Oops, I seem to have done things in the wrong order. The good news is that I have a job lined up for when I graduate. The… challenging… news is that I still have a few things to finish here in Berkeley: little things, like finalizing my analysis and writing my thesis! This has made for a rather busy semester, to say the least.
From the perspective of readers here, though, I’m not going anywhere fast. I will be switching universities, and (gasp!) switching experiments, but in neither case am I going far enough that I fall outside the subject of this blog. I didn’t mean “far enough” too literally, but the distances are about 2500 miles and 5.3 miles respectively.
This gives me lots to write about, so let me start with my thesis. It’s not that much fun. It has two parts: background stuff I have to look up, and describing my analysis in more detail. But it is, I have to admit, probably all wortwhile. The former part is all stuff that’s relevant to my work and I ought to be able to describe off the top of my head — and in fact, I usually can, but not with all the numbers and equations and details just right. The latter part is a good chance to really document what I did in my analysis, which is information that might not be public elsewhere. Maybe someone, someday, will want to look up what I did. Maybe I’ll look it up myself out of nostalgia. Once I get my thesis written at last, though, one thing I’m sure of: I won’t look at it again for a while. I’m already ready to move on!
While I’m working on that, here are some goodies from my thesis. The output of a helpful script I wrote:
Seth-Zenzs-MacBook-Pro:~ sethzenz$ python scripts/thesistimeleft.py
You have 75 days left to file your thesis!!!
It recalculates every day. I could make it send me automatic emails, if I really want to make myself nervous.
And here’s a bit of my (first draft) introduction, which tries to explain how my work fits into the overall context of the LHC program:
The Large Hadron Collider (LHC) was built to produce new particles and rare interactions at a high rate, but its first and foremost byproduct is sprays of low-energy hadrons. At its full design capacity, the LHC will cross proton bunches 31.6 million times per second at each interaction point, with an average of about 20 proton-proton collisions per crossing. Most of these collisions will be “soft” interactions, with relatively little energy exchanged and the outgoing hadrons having relatively little momentum perpendicular to the beam axis. These interactions are described in principle by Quantum Chromodynamics (QCD), the quantum field theory of the strong interactions. In practice, however, they are the most difficult to understand, because the theory becomes non-perturbative at low energies. Predictions can only be made via approximations and phenomenological models. This difficulty with low-energy strong interactions appears even in interactions that are initially well-described by perturbation theory. Outgoing high-energy quarks and gluons quickly “clothe” their strong color charge by evolving into jets of lower-energy hadrons, a process that again requires approximation and modelling.

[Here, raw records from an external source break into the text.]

(* ===== verification/Serde.v ===== *)
(** * Values as serde writes and reads them

    The serde implementations of the sources, derived or written by hand, go through
    the same few shapes: a codec is a writer and a reader with the law that what is
    written is read back.  A struct is an object with one entry per field; its derived
    reader also takes an array of the fields' values in order, ignores other keys and
    refuses a key that comes twice. *)
From Stdlib Require Import Ascii.
From S2P Require Import Prelude RustStr Json.

Open Scope string_scope.

(** None of the types serialized here has a number that is not an integer. *)
Local Abbreviation value := (Value Z).

Record codec (A : Type) := mkCodec {
  ser : A -> value;
  de : value -> option A;
  representable : A -> Prop;
  round_trips : forall a, representable a -> de (ser a) = Some a }.
Arguments mkCodec {A}.
Arguments ser {A}.
Arguments de {A}.
Arguments representable {A}.
Arguments round_trips {A}.

Definition str_codec : codec string.
Proof. by refine (mkCodec JString as_str (fun _ => True) _). Defined.

Definition as_bool (v : value) : option bool := match v with JBool b => Some b | _ => None end.
Definition bool_codec : codec bool.
Proof. by refine (mkCodec JBool as_bool (fun _ => True) _). Defined.

Definition as_uint (max : Z) (v : value) : option Z :=
  match v with JNumber n => if decide (fits max n) then Some n else None | _ => None end.
Lemma uint_round_trip max n : fits max n -> as_uint max (JNumber n) = Some n.
Proof. intros. unfold as_uint. by rewrite decide_True. Qed.
Definition uint_codec (max : Z) : codec Z := mkCodec JNumber (as_uint max) (fits max) (uint_round_trip max).

Definition option_de {A} (d : value -> option A) (v : value) : option (option A) :=
  match v with JNull => Some None | _ => Some <$> d v end.
Definition option_ser {A} (s : A -> value) (o : option A) : value := from_option s JNull o.

(** [Vec<u8>]: an array of numbers. *)
Definition bytes_ser (s : string) : value :=
  JArray (List.map (fun c => JNumber (Z.of_nat (nat_of_ascii c))) (String.list_ascii_of_string s)).
Definition bytes_de (v : value) : option string :=
  match v with
  | JArray l => String.string_of_list_ascii <$> mapM (fun v => (fun n => ascii_of_nat (Z.to_nat n)) <$> as_uint 255 v) l
  | _ => None
  end.
Lemma bytes_round_trip s : bytes_de (bytes_ser s) = Some s.
Proof.
  unfold bytes_de, bytes_ser. apply fmap_Some. exists (String.list_ascii_of_string s).
  rewrite String.string_of_list_ascii_of_string. split; [|done].
  induction (String.list_ascii_of_string s) as [|c l IH]; [done|]. cbn [List.map mapM].
  assert (nat_of_ascii c < 256)%nat by apply nat_ascii_bounded.
  rewrite (uint_round_trip 255) by (split; lia).
  cbn. by rewrite Nat2Z.id, ascii_nat_embedding, IH.
Qed.
Definition bytes_codec : codec string :=
  mkCodec bytes_ser bytes_de (fun _ => True) (fun s _ => bytes_round_trip s).

(** [HashMap<String, T>]: an object in the map's order; a key that comes twice keeps
    its last value. *)
Section maps.
Context `{HashOrder} {A : Type} (c : codec A).

Definition map_ser (m : gmap string A) : value :=
  JObject (List.map (fun e => (e.1, ser c e.2)) (hash_iter m)).
Definition map_de (v : value) : option (gmap string A) :=
  match v with
  | JObject l =>
      (fun l => fold_left (fun m e => <[e.1 := e.2]> m) l ∅) <$> mapM (fun e => pair e.1 <$> de c e.2) l
  | _ => None
  end.

Lemma fold_insert_fresh (l : list (string * A)) (m : gmap string A) :
  NoDup l.*1 -> (forall k, k ∈ l.*1 -> m !! k = None) ->
  fold_left (fun m e => <[e.1 := e.2]> m) l m = (list_to_map l : gmap string A) ∪ m.
Proof.
  revert m. induction l as [|[k a] l IH]; intros m Hnd Hfresh; [by rewrite list_to_map_nil, (left_id_L ∅ (∪))|].
  apply NoDup_cons in Hnd as [Hk Hnd]. cbn [fold_left fst snd]. rewrite IH; [|done|].
  - rewrite list_to_map_cons, <- insert_union_l. symmetry. apply insert_union_r.
    by apply not_elem_of_list_to_map_1.
  - intros k' Hk'. rewrite lookup_insert_ne by (intros <-; done). apply Hfresh. by right.
Qed.

Lemma map_round_trip m : map_Forall (fun _ => representable c) m -> map_de (map_ser m) = Some m.
Proof.
  intros Hm. unfold map_de, map_ser.
  assert (mapM (fun e : string * value => pair e.1 <$> de c e.2)
    (List.map (fun e => (e.1, ser c e.2)) (hash_iter m)) = Some (hash_iter m)) as ->.
  { assert (Forall (fun e => representable c e.2) (hash_iter m)) as Hall.
    { rewrite (hash_iter_perm m). apply Forall_forall. intros [k a] Hin.
      apply elem_of_map_to_list in Hin. by apply (Hm k). }
    induction Hall as [|[k a] l Ha _ IH]; [done|]. cbn. cbn in Ha.
    rewrite (round_trips c a Ha). cbn. by rewrite IH. }
  cbn. f_equal. rewrite fold_insert_fresh.
  - rewrite (right_id_L ∅ (∪)). rewrite <- (list_to_map_to_list m) at 2.
    apply list_to_map_proper; [|apply hash_iter_perm].
    rewrite (hash_iter_perm m). apply NoDup_fst_map_to_list.
  - rewrite (hash_iter_perm m). apply NoDup_fst_map_to_list.
  - intros k _. apply lookup_empty.
Qed.
Definition map_codec : codec (gmap string A) :=
  mkCodec map_ser map_de (map_Forall (fun _ => representable c)) map_round_trip.
End maps.

(** ** Structs *)

Definition field_values {N} (names : list string) (v : Value N) : option (list (option (Value N))) :=
  match v with
  | JObject m =>
      if decide (NoDup (filter (fun k => k ∈ names) m.*1))
      then Some (List.map (fun n => value_get n v) names) else None
  | JArray l => if decide (length l = length names) then Some (List.map Some l) else None
  | _ => None
  end.
Definition struct_ser (names : list string) (vals : list value) : value := JObject (zip names vals).
(** A struct of one field. *)
Definition only_field {N} (name : string) (v : Value N) : option (Value N) :=
  fs ← field_values [name] v; match fs with [o] => o | _ => None end.
Definition as_array {N} (v : Value N) : option (list (Value N)) :=
  match v with JArray l => Some l | _ => None end.
Definition required {A} (c : codec A) (o : option value) : option A := v ← o; de c v.
(** A field of type [Option] may be missing. *)
Definition optional {A} (c : codec A) (o : option value) : option (option A) :=
  match o with None => Some None | Some v => option_de (de c) v end.

Lemma value_get_zip n names vals v i : NoDup names ->
  names !! i = Some n -> vals !! i = Some v -> value_get n (struct_ser names vals) = Some v.
Proof.
  unfold struct_ser, value_get. revert vals i.
  induction names as [|n' names IH]; intros [|v' vals] [|i] Hnd Hn Hv; try done; simpl in *.
  - simplify_eq. by rewrite String.eqb_refl.
  - apply NoDup_cons in Hnd as [Hn' Hnd].
    destruct (String.eqb_spec n' n) as [->|_]; [|eauto].
    destruct Hn'. by apply list_elem_of_lookup_2 in Hn.
Qed.

Lemma field_values_struct names vals : NoDup names -> length names = length vals ->
  field_values names (struct_ser names vals) = Some (List.map Some vals).
Proof.
  intros Hnd Hlen. unfold field_values, struct_ser. rewrite decide_True.
  - f_equal. apply list_eq. intros i. rewrite !list_lookup_fmap.
    destruct (names !! i) as [n|] eqn:Hn; cbn.
    + destruct (lookup_lt_is_Some_2 vals i) as [v Hv].
      { rewrite <- Hlen. by apply lookup_lt_is_Some_1. }
      rewrite Hv. cbn. f_equal. by apply (value_get_zip n names vals v i).
    + apply lookup_ge_None in Hn. rewrite (proj2 (lookup_ge_None vals i)) by lia. done.
  - apply NoDup_filter. by rewrite fst_zip by lia.
Qed.
Lemma required_round_trip {A} (c : codec A) a : representable c a -> required c (Some (ser c a)) = Some a.
Proof. apply (round_trips c). Qed.

Lemma required_str s : required str_codec (Some (JString s)) = Some s.
Proof. reflexivity. Qed.
Lemma required_bool b : required bool_codec (Some (JBool b)) = Some b.
Proof. reflexivity. Qed.
Lemma required_uint max n : fits max n -> required (uint_codec max) (Some (JNumber n)) = Some n.
Proof. apply (uint_round_trip max). Qed.

(** Each field that was written is read back. *)
Ltac read_fields :=
  rewrite field_values_struct; [|apply (bool_decide_unpack _); vm_compute; exact I|reflexivity];
  cbn [List.map mbind option_bind];
  rewrite ?required_str, ?required_bool, ?required_uint by assumption.

Lemma optional_round_trip {A} (c : codec A) o :
  (forall a, ser c a <> JNull) -> (forall a, o = Some a -> representable c a) ->
  optional c (Some (option_ser (ser c) o)) = Some o.
Proof.
  intros Hnull Ho. destruct o as [a|]; [|done]. cbn. unfold option_de.
  assert (de c (ser c a) = Some a) as Ha by by apply (round_trips c), Ho.
  specialize (Hnull a). destruct (ser c a); (done || by rewrite Ha).
Qed.

(** [Vec<T>]: an array. *)
Section vectors.
Context {A : Type} (c : codec A).

Definition vec_ser (l : list A) : value := JArray (List.map (ser c) l).
Definition vec_de (v : value) : option (list A) := match v with JArray l => mapM (de c) l | _ => None end.
Lemma vec_round_trip l : Forall (representable c) l -> vec_de (vec_ser l) = Some l.
Proof.
  unfold vec_de, vec_ser. induction 1 as [|a l Ha _ IH]; [done|]. cbn. by rewrite (round_trips c a Ha); cbn; rewrite IH.
Qed.
Definition vec_codec : codec (list A) := mkCodec vec_ser vec_de (Forall (representable c)) vec_round_trip.
End vectors.

(** ** Enums

    Externally tagged: a unit variant is its name, a newtype variant an object with the
    name as its only key.  The derived reader takes a unit variant in either form. *)
Definition tagged {Number} (v : Value Number) : option (string * option (Value Number)) :=
  match v with
  | JString name => Some (name, None)
  | JObject [(name, v)] => Some (name, Some v)
  | _ => None
  end.
Definition unit_content {Number} (o : option (Value Number)) : bool := match o with None | Some JNull => true | _ => false end.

The LHC’s general-purpose experiments, ATLAS and CMS, are equipped with multi-stage trigger systems that select against these common processes, for example by identifying leptons and missing energy produced in electroweak interactions. However, low-energy QCD still has a significant impact on the physics program in several areas. With so many collisions in each crossing, the most interesting collisions will have many low-energy collisions whose signals in the detector overlap with the objects of interest. In order for their effects to be subtracted, these features of these pileup collisions must be known quantitatively. The evolution of high-energy hadronic jets must also be well-understood. This is partially to account for their contribution as pileup events, but their energy must also be calibrated so they can be studied in their own right. Although even very high-energy jets are relatively common at the LHC, they can also serve as signatures of the decay of new particles.
The quantitative investigation of low-energy QCD is thus a foundational element of the LHC program, which will inform the studies and discoveries of the coming years. Initial low-energy QCD measurements have divided the problem between low-energy events and the study of higher-energy jet properties. In the former case, inclusive charged particle distributions are produced from events identified using a “minimum bias” trigger. In the latter case, higher-energy jets are triggered and studied using the calorimeter system built for the purpose.
This work focuses on the additional information to be gained in the case that the two issues are not-so easily factorized, by studying the emergence of low-energy jets from soft interactions. Particles are identified using the methods of the lowest-energy measurements, but grouped together into jets according to the algorithms used to study jets at higher energies. Low-momentum jets and their properties are measured using the ATLAS Inner Detector, the component of the ATLAS experiment that tracks charged particles, in events identified using the ATLAS Minimum Bias Trigger Scintilators.
That’s very unlikely to be final, but in any case that gives you a picture of the sort of thing I’m working on.